*RAW DATA:*
- Opening Delimiter -
Lemma bits_of_val_double (k v : nat) (b : bool) :
  bits_of_val (S k) (2 * v + (if b then 1 else 0)) = bits_of_val k v ++ [b].
Proof.
  set (w := 2 * v + (if b then 1 else 0)).
  assert (w / 2 = v) as Hdiv.
  { symmetry. apply (Nat.div_unique w 2 v (if b then 1 else 0)).
    - destruct b; lia.
    - unfold w. lia. }
  assert (Nat.odd w = b) as Hodd.
  { unfold w. destruct b.
    - rewrite Nat.add_1_r, Nat.odd_succ. apply Nat.even_spec. exists v. lia.
    - rewrite Nat.add_0_r, <- Nat.negb_even.
      apply negb_false_iff. apply Nat.even_spec. exists v. lia. }
  cbn [bits_of_val]. rewrite Hdiv, Hodd. reflexivity.
Qed.

Lemma bits_of_val_of_bits (l : list bool) :
  bits_of_val (length l) (val_of_bits l) = l.
Proof.
  induction l as [|b l IH] using rev_ind.
  - reflexivity.
  - rewrite val_of_bits_snoc, length_app. cbn [length].
    rewrite Nat.add_1_r, bits_of_val_double, IH. reflexivity.
Qed.

Lemma flat_map_bits_of_val (k : nat) (cs : list (list bool)) :
  Forall (fun c => length c = k) cs ->
  flat_map (bits_of_val k) (map val_of_bits cs) = List.concat cs.
Proof.
  induction 1 as [|c cs Hc _ IH]; simpl; [reflexivity|].
  rewrite IH. f_equal. subst k. apply bits_of_val_of_bits.
Qed.

Lemma existsb_eqb_false (c : ascii) (al : list ascii) :
  existsb (Ascii.eqb c) al = false -> ~ In c al.
Proof.
  intros H Hin.
  assert (existsb (Ascii.eqb c) al = true) as E.
  { apply existsb_exists. exists c. split; [exact Hin | apply Ascii.eqb_refl]. }
  congruence.
Qed.

Lemma index_of_nth (al : list ascii) (v : nat) :
  distinct al = true -> v < length al ->
  index_of (char_of_val al v) al = Some v.
Proof.
  unfold char_of_val.
  revert v; induction al as [|a al IH]; intros v Hd Hv; simpl in *; [lia|].
  apply andb_true_iff in Hd as [Ha Hd].
  apply negb_true_iff in Ha.
  destruct v as [|v].
  - rewrite Ascii.eqb_refl. reflexivity.
  - destruct (Ascii.eqb a (nth v al pad_char)) eqn:E.
    + apply Ascii.eqb_eq in E.
      exfalso. apply (existsb_eqb_false _ _ Ha).
      rewrite E. apply nth_In. lia.
    + rewrite IH by (assumption || lia). reflexivity.
Qed.

Lemma char_of_val_not_pad (al : list ascii) (v : nat) :
  existsb (Ascii.eqb pad_char) al = false -> v < length al ->
  Ascii.eqb (char_of_val al v) pad_char = false.
Proof.
  intros Hp Hv. apply Ascii.eqb_neq. intros E.
  apply (existsb_eqb_false _ _ Hp). rewrite <- E.
  apply nth_In. exact Hv.
Qed.

Lemma strip_padding_repeat (q : nat) : strip_padding (repeat pad_char q) = [].
Proof. induction q as [|q IH]; simpl; [reflexivity|]. rewrite IH. reflexivity. Qed.

Lemma strip_padding_body (body : list ascii) (q : nat) :
  Forall (fun c => Ascii.eqb c pad_char = false) body ->
  strip_padding (body ++ repeat pad_char q) = body.
Proof.
  induction 1 as [|c body Hc _ IH]; simpl.
  - apply strip_padding_repeat.
  - rewrite IH. destruct body; [rewrite Hc|]; reflexivity.
Qed.

Lemma values_of_chars (al : list ascii) (vs : list nat) :
  distinct al = true -> Forall (fun v => v < length al) vs ->
  values_of al (map (char_of_val al) vs) = Some vs.
Proof.
  intros Hd. induction 1 as [|v vs Hv _ IH]; simpl; [reflexivity|].
  rewrite index_of_nth, IH by assumption. reflexivity.
Qed.

(** The number of characters: enough for all the bits, fewer than one
    character's worth of filling. *)
Lemma chars_needed (m k : nat) :
  1 <= k ->
  let n := (m + k - 1) / k in m <= n * k < m + k.
Proof.
  intros Hk n.
  pose proof (Nat.div_mod_eq (m + k - 1) k) as E.
  pose proof (Nat.mod_upper_bound (m + k - 1) k ltac:(lia)) as B.
  fold n in E. nia.
Qed.

Section RoundTrip.
Variable b : Base.
Hypothesis b_ok : base_ok b = true.

Let k := bitsPerChar b.

Lemma base_ok_facts :
  1 <= k /\ k <= 8 /\ length (alphabet b) = 2 ^ k
  /\ distinct (alphabet b) = true
  /\ existsb (Ascii.eqb pad_char) (alphabet b) = false.
Proof.
  unfold base_ok in b_ok. fold k in b_ok.
  repeat (apply andb_true_iff in b_ok as [b_ok ?]).
  repeat split;
    try (apply Nat.leb_le; assumption);
    try (apply Nat.eqb_eq; assumption);
    try assumption.
  apply negb_true_iff. assumption.
Qed.

Lemma decode_encode (data : list byte) :
  decode b (encode b data) = inr data.
Proof.
  destruct base_ok_facts as (Hk1 & Hk8 & Hlen & Hdist & Hpad).
  unfold decode, encode. fold k.
  set (bits := bits_of_bytes data).
  set (n := (length bits + k - 1) / k).
  set (filled := bits ++ repeat false (n * k - length bits)).
  set (cs := chunks n k filled).
  pose proof (chars_needed (length bits) k Hk1) as Hn. fold n in Hn. simpl in Hn.
  assert (length filled = n * k) as Hfilled.
  { unfold filled. rewrite length_app, repeat_length. lia. }
  assert (Forall (fun c => length c = k) cs) as Hcs
      by (apply chunks_length; exact Hfilled).
  assert (Forall (fun v => v < length (alphabet b)) (map val_of_bits cs)) as Hvs.
  { apply Forall_map. eapply Forall_impl; [|exact Hcs].
    intros c Hc. simpl in Hc. rewrite Hlen, <- Hc. apply val_of_bits_bound. }
  set (body := map (fun c => char_of_val (alphabet b) (val_of_bits c)) cs).
  assert (body = map (char_of_val (alphabet b)) (map val_of_bits cs)) as Hbody
      by (unfold body; rewrite map_map; reflexivity).
  assert (Forall (fun c => Ascii.eqb c pad_char = false) body) as Hnopad.
  { rewrite Hbody. apply Forall_map. eapply Forall_impl; [|exact Hvs].
    intros v Hv. apply char_of_val_not_pad; assumption. }
  assert (strip_padding
            (if padding b then body ++ repeat pad_char (pad_count 8 n k)
             else body) = body) as Hstrip.
  { destruct (padding b).
    - apply strip_padding_body. exact Hnopad.
    - rewrite <- (app_nil_r body) at 1.
      change [] with (repeat pad_char 0).
      apply strip_padding_body. exact Hnopad. }
  rewrite Hstrip, Hbody, values_of_chars by assumption.
  rewrite flat_map_bits_of_val by exact Hcs.
  unfold cs. rewrite chunks_concat by exact Hfilled.
  pose proof (bits_of_bytes_length data) as Hbits. fold bits in Hbits.
  assert (length filled / 8 = length data) as Hdiv.
  { rewrite Hfilled. symmetry.
    apply (Nat.div_unique (n * k) 8 (length data) (n * k - 8 * length data)); lia. }
  rewrite Hdiv.
  assert (firstn (8 * length data) filled = bits) as Hfirst.
  { unfold filled. rewrite <- Hbits, firstn_app, firstn_all.
    replace (length bits - length bits) with 0 by lia.
    simpl. apply app_nil_r. }
  assert (skipn (8 * length data) filled
          = repeat false (n * k - length bits)) as Hskip.
  { unfold filled. rewrite <- Hbits, skipn_app, skipn_all.
    replace (length bits - length bits) with 0 by lia. reflexivity. }
  rewrite Hfirst, Hskip, repeat_length.
  replace (n * k - length bits <? k) with true
    by (symmetry; apply Nat.ltb_lt; lia).
  replace (forallb negb (repeat false (n * k - length bits))) with true.
  - simpl. unfold bits. rewrite bytes_of_bits_of_bytes. reflexivity.
  - symmetry. apply forallb_forall. intros x Hx.
    apply repeat_spec in Hx. subst x. reflexivity.
Qed.
End RoundTrip.

Lemma lookup_ok (name : string) (b : Base) :
  lookup name registry = Some b -> base_ok b = true.
Proof.
  unfold registry. simpl.
  repeat match goal with
         | |- (if ?c then _ else _) = Some _ -> _ =>
             destruct c; [intros E; injection E as <-; vm_compute; reflexivity|]
         end.
  discriminate.
Qed.

End MultibaseFacts.

(** ** Text *)

Lemma prefix_app (needle rest : string) :
  String.prefix needle (needle ++ rest)%string = true.
Proof.
  induction needle as [|c needle IH]; simpl; [destruct rest; reflexivity|].
  destruct (ascii_dec c c) as [_|N]; [exact IH | contradiction].
Qed.

Lemma prefix_inv (needle hay : string) :
  String.prefix needle hay = true ->
  exists rest, hay = (needle ++ rest)%string.
Proof.
  revert hay; induction needle as [|c needle IH]; intros hay Hp.
  - exists hay. reflexivity.
  - destruct hay as [|c' hay]; [discriminate|]. simpl in Hp.
    destruct (ascii_dec c c') as [<-|_]; [|discriminate].
    destruct (IH _ Hp) as [rest ->]. exists rest. reflexivity.
Qed.

Lemma includes_head (needle rest : string) :
  includes needle (needle ++ rest)%string = true.
Proof.
  destruct needle as [|c needle].
  - destruct rest; reflexivity.
  - change (String.prefix (String c needle) (String c needle ++ rest)%string
            || includes (String c needle) (needle ++ rest)%string = true).
    rewrite prefix_app. reflexivity.
Qed.

(** [includes] finds the text wherever it occurs. *)
Lemma includes_occurrence (needle before after : string) :
  includes needle (before ++ needle ++ after)%string = true.
Proof.
  induction before as [|c before IH].
  - exact (includes_head needle after).
  - simpl. rewrite IH. apply orb_true_r.
Qed.

Lemma includes_inv (needle hay : string) :
  includes needle hay = true ->
  exists before after, hay = (before ++ needle ++ after)%string.
Proof.
  induction hay as [|c hay IH]; intros H.
  - unfold includes in H. rewrite orb_false_r in H.
    destruct (prefix_inv _ _ H) as [rest E].
    exists EmptyString, rest. exact E.
  - change (String.prefix needle (String c hay) || includes needle hay = true)
      in H.
    apply orb_true_iff in H as [H|H].
    + destruct (prefix_inv _ _ H) as [rest E].
      exists EmptyString, rest. exact E.
    + destruct (IH H) as (before & after & ->).
      exists (String c before), after. reflexivity.
Qed.

(** ** The tree of elements *)

Module DomFacts.
(** * Verification of the CoinGecko ticker adapter ([main.py])

    A shallow embedding of [MyExchange] (symbol conversion, payload
    normalisation, market loading and the paced ticker fetch) together
    with the properties its specification states about it.

    Python values are modelled as follows.
    - [str]: Rocq [string]; a character stands for a code point below 256.
    - [float]: an IEEE-754 binary64 value, [spec_float] at precision 53
      and maximal exponent 1024.
    - [dict]: an insertion-ordered association list with unique keys
      (module [PyDict]).
    - decoded JSON: the inductive [json].
    - exceptions and the instance state: the monad [M], which threads the
      instance and the log of observable events and keeps the state reached
      when an exception is raised. *)

From Stdlib Require Import String Ascii List ZArith Lia Bool.
From Stdlib Require Import Floats.SpecFloat.
Import ListNotations.
Open Scope string_scope.
Open Scope list_scope.

(** ** Python strings *)

Module PyStr.

(** [s.startswith(p)] *)
Fixpoint startswith (p s : string) : bool :=
  match p, s with
  | EmptyString, _ => true
  | String _ _, EmptyString => false
  | String a p', String b s' => Ascii.eqb a b && startswith p' s'
  end.

(** [s.replace(old, new)] for a non-empty [old]: the scan goes left to
    right; [skip] counts the characters of the occurrence just replaced
    that are still to be dropped. *)
Fixpoint replace_from (old new : string) (skip : nat) (s : string) : string :=
  match s with
  | EmptyString => EmptyString
  | String c s' =>
      match skip with
      | S k => replace_from old new k s'
      | O =>
          if startswith old s
          then (new ++ replace_from old new (String.length old - 1) s')%string
          else String c (replace_from old new 0 s')
      end
  end.

(** [s.replace("", new)]: [new] goes before every character and at the end. *)
Fixpoint interleave (new s : string) : string :=
  match s with
  | EmptyString => new
  | String c s' => (new ++ String c (interleave new s'))%string
  end.

Definition replace (old new s : string) : string :=
  match old with
  | EmptyString => interleave new s
  | String _ _ => replace_from old new 0 s
  end.

(** The characters of a string, each as a one-character string: what
    iterating over a [str] yields. *)
Fixpoint chars (s : string) : list string :=
  match s with
  | EmptyString => []
  | String c s' => String c EmptyString :: chars s'
  end.

End PyStr.

(** ** Symbol conversion *)

Definition Symbol := string.

(** [MyExchange._convert_symbol_to_ccxt] *)
Definition _convert_symbol_to_ccxt (symbols : string) : Symbol :=
  let symbols := PyStr.replace ":" "/" symbols in
  symbols.

(** What a one-character replacement does to one character. *)
Definition colon_to_slash (c : ascii) : ascii :=
  if Ascii.eqb c ":"%char then "/"%char else c.

(** ** Python dictionaries

    A [dict] keeps its keys in insertion order; assigning to a key that is
    present replaces the value where the key already stands. *)

Module PyDict.
Section Dict.
Context {V : Type}.

Definition t := list (string * V).

(** [d.get(k)] *)
Fixpoint get (k : string) (d : t) : option V :=
  match d with
  | [] => None
  | (k', v) :: d' => if String.eqb k k' then Some v else get k d'
  end.

(** [d[k] = v] *)
Fixpoint set (k : string) (v : V) (d : t) : t :=
  match d with
  | [] => [(k, v)]
  | (k', v') :: d' =>
      if String.eqb k k' then (k', v) :: d' else (k', v') :: set k v d'
  end.

(** [d.update(other)]: one assignment per item of [other], in order. *)
Definition update (d other : t) : t :=
  fold_left (fun acc kv => set (fst kv) (snd kv) acc) other d.

Definition keys (d : t) : list string := map fst d.
Definition values (d : t) : list V := map snd d.

(** The dictionary a sequence of key/value pairs builds, later pairs
    overriding earlier ones ([dict(pairs)]). *)
Definition of_pairs (l : list (string * V)) : t := update [] l.

(** The last pair of a sequence that carries the key [k]. *)
Definition last_binding (k : string) (l : list (string * V)) : option V :=
  get k (rev l).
- Closing Delimiter -
*REQUIRED WORK:* Scan the records above for lines with the word "conversion". Then report how many there are, as a bare number.

*EXPECTED OUTPUT:* 2